Bear in mind-MOST of the opposition to Obama comes NOT from republicans, but from his own party-imagine you are a WV democrat-and Obama goes around telling everyone that we have to stop using coal.
The man’s next two years will quite interesting-hopefully he will jettison some of his more egregiously incompetent cabinet members (Bernancke, Geithner)…only time will tell!:smiley:

Most of the opposition from Dems is because Obama is TOO CENTRIST, not because he’s too liberal. And the whole WV-coal thing…what can you do when so many states are so backward and reactionary? Welcome to the 21st century, folks! Do try to keep up!

Sometimes I do wish I were one of the comfortable majority just so I had the luxury of ignoring all this stupid politics stuff. But, being a gay atheist, I kind of have to defend my very existence against the forces of retrograde thinking that keep trying to make this country one that would relegate me to exile or imprisonment, and, at the moment, those forces are concentrated on the right and in the Republican/Libertarian/Christofascist coalition-thingy.

It’s pretty clear that everyone is living in their own little world in this thread.

I love it that righties are underestimating Obama. You think you have broken a code he can not discern. He can do what a lot of us want, prosecute some bankers. A nice rich guy who profited mightily from selling fraud walking a perp walk would go a long way to bringing back the love.

The Obama administration can actually START now that the racists’ little temper tantrum is over. The Republicans actually have no choice but to implement his agenda now. They will be his bitches for the next six years, just like they were Clinton’s bitches after '94. It’s much easier to be obstructionist in the minority than the najority, and the Republicans now have the worst of both worlds – they will have the obligation to initiate legislation, but not the ability to modify it or sign it into law. They can’t do nothing and whatever they DO do has to pass the Senate and get signed by Obama. The notion that it will somehow hurt Obama for him to veto a bunch of teabagger bullshit is pure, retard fantasy on their part.

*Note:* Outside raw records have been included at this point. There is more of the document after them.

(* ===== verification/CSearch.v ===== *)
(** * Searching and splitting strings (src/CLibrary/string)

    The routines that look for characters of a set or for a substring, and the
    two tokenisers.  As in CString.v, a loop that runs along a string has
    [fuel m] rounds.  A tokeniser's saved pointer ([*stringp], [*last], the
    static [last] of [strtok]) is an argument and a result. *)

From S2P Require Import Prelude Words CMem CBytes Ctype CString.
From Stdlib Require Import ZArith Lia.
From stdpp Require Import prelude gmap list.

Open Scope Z_scope.

(** ** Character sets (strspn.c, strcspn.c, strpbrk.c) *)

(** [for (spanp = s2; (sc = *spanp++) != 0;) if (sc == c) ...] *)
Fixpoint span_loop (k : nat) (m : mem) (spanp c : Z) : res bool :=
  match k with
  | O => NoFuel
  | S k' =>
      sc ← load m spanp;
      if negb (sc =? 0) then if sc =? c then Ok true else span_loop k' m (spanp + 1) c
      else Ok false
  end.

(** [do { if ((sc = *spanp++) == c) ... } while (sc != 0);] *)
Fixpoint stop_loop (k : nat) (m : mem) (spanp c : Z) : res bool :=
  match k with
  | O => NoFuel
  | S k' =>
      sc ← load m spanp;
      if sc =? c then Ok true
      else if negb (sc =? 0) then stop_loop k' m (spanp + 1) c else Ok false
  end.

By the way, the meme that voters were reacting against HCR is a complete crock. Polls show that Americans favor everything in it. The displeasure was that it didn’t go far enough. Americans are not outraged that their insurance companies can’t cancel their policies if they get sick. Only insurance companies are upset about that.

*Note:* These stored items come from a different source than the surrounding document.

(* ===== verification/Format.v ===== *)
(** * Formatted output is what the format says

    The correctness of Printf.v against its reference: for every list of pieces,
    the interpreter prints the concatenation of what the pieces print, to the
    console or, cut to its size, to a buffer. *)

From S2P Require Import Prelude Words CMem CBytes Ctype CString CSearch Strtol Printf.
From Stdlib Require Import ZArith Lia.
From stdpp Require Import prelude gmap list fin_map_dom.

Open Scope Z_scope.

(** ** Numerals *)

Definition in_base (b : Z) (l : list Z) : Prop := Forall (fun d => 0 <= d < b) l.
Definition value (b : Z) (l : list Z) : Z := foldl (fun v d => v * b + d) 0 l.

Lemma to_digits_acc k b : forall n acc, to_digits k b n acc = to_digits k b n [] ++ acc.
Proof.
  induction k as [|k IH]; intros n acc; cbn [to_digits]; [done|].
  destruct (n <? b); [done|]. rewrite (IH _ (n mod b :: acc)), (IH _ [n mod b]).
  by rewrite <-app_assoc.
Qed.

Lemma div_pow b j n : 0 < b -> 0 <= n < b ^ Z.of_nat (S j) -> 0 <= n / b < b ^ Z.of_nat j.
Proof.
  intros Hb Hn. rewrite Nat2Z.inj_succ, Z.pow_succ_r in Hn by lia. split.
  - apply Z.div_pos; lia.
  - apply Z.div_lt_upper_bound; lia.
Qed.

Lemma to_digits_fuel b : 2 <= b -> forall j k n acc, (1 <= j <= k)%nat ->
  0 <= n < b ^ Z.of_nat j -> to_digits k b n acc = to_digits j b n acc.
Proof.
  intros Hb. induction j as [|j IH]; intros [|k] n acc Hj Hn; try lia. cbn [to_digits].
  destruct (n <? b) eqn:E; [done|]. zbool. apply div_pow in Hn; [|lia].
  destruct j as [|j].
  { exfalso. rewrite Z.pow_0_r in Hn. assert (1 <= n / b) by (apply Z.div_le_lower_bound; lia). lia. }
  apply IH; [lia|done].
Qed.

Obama is going to be on money someday. Count on it.

Ahem…

[bolding mine]

Cite

When you ask them if they’re against it, they say they are. When you ask them, point by point, what they oppose, they support everything in it.

And a great deal of those who say they don’t like it, don’t like it because it didn’t go FAR enough, not because they buy into teabagger mythos that it was a socialist takeover of health care.

It’s not going to be repealed, by the way. Not a fucking chance in the world.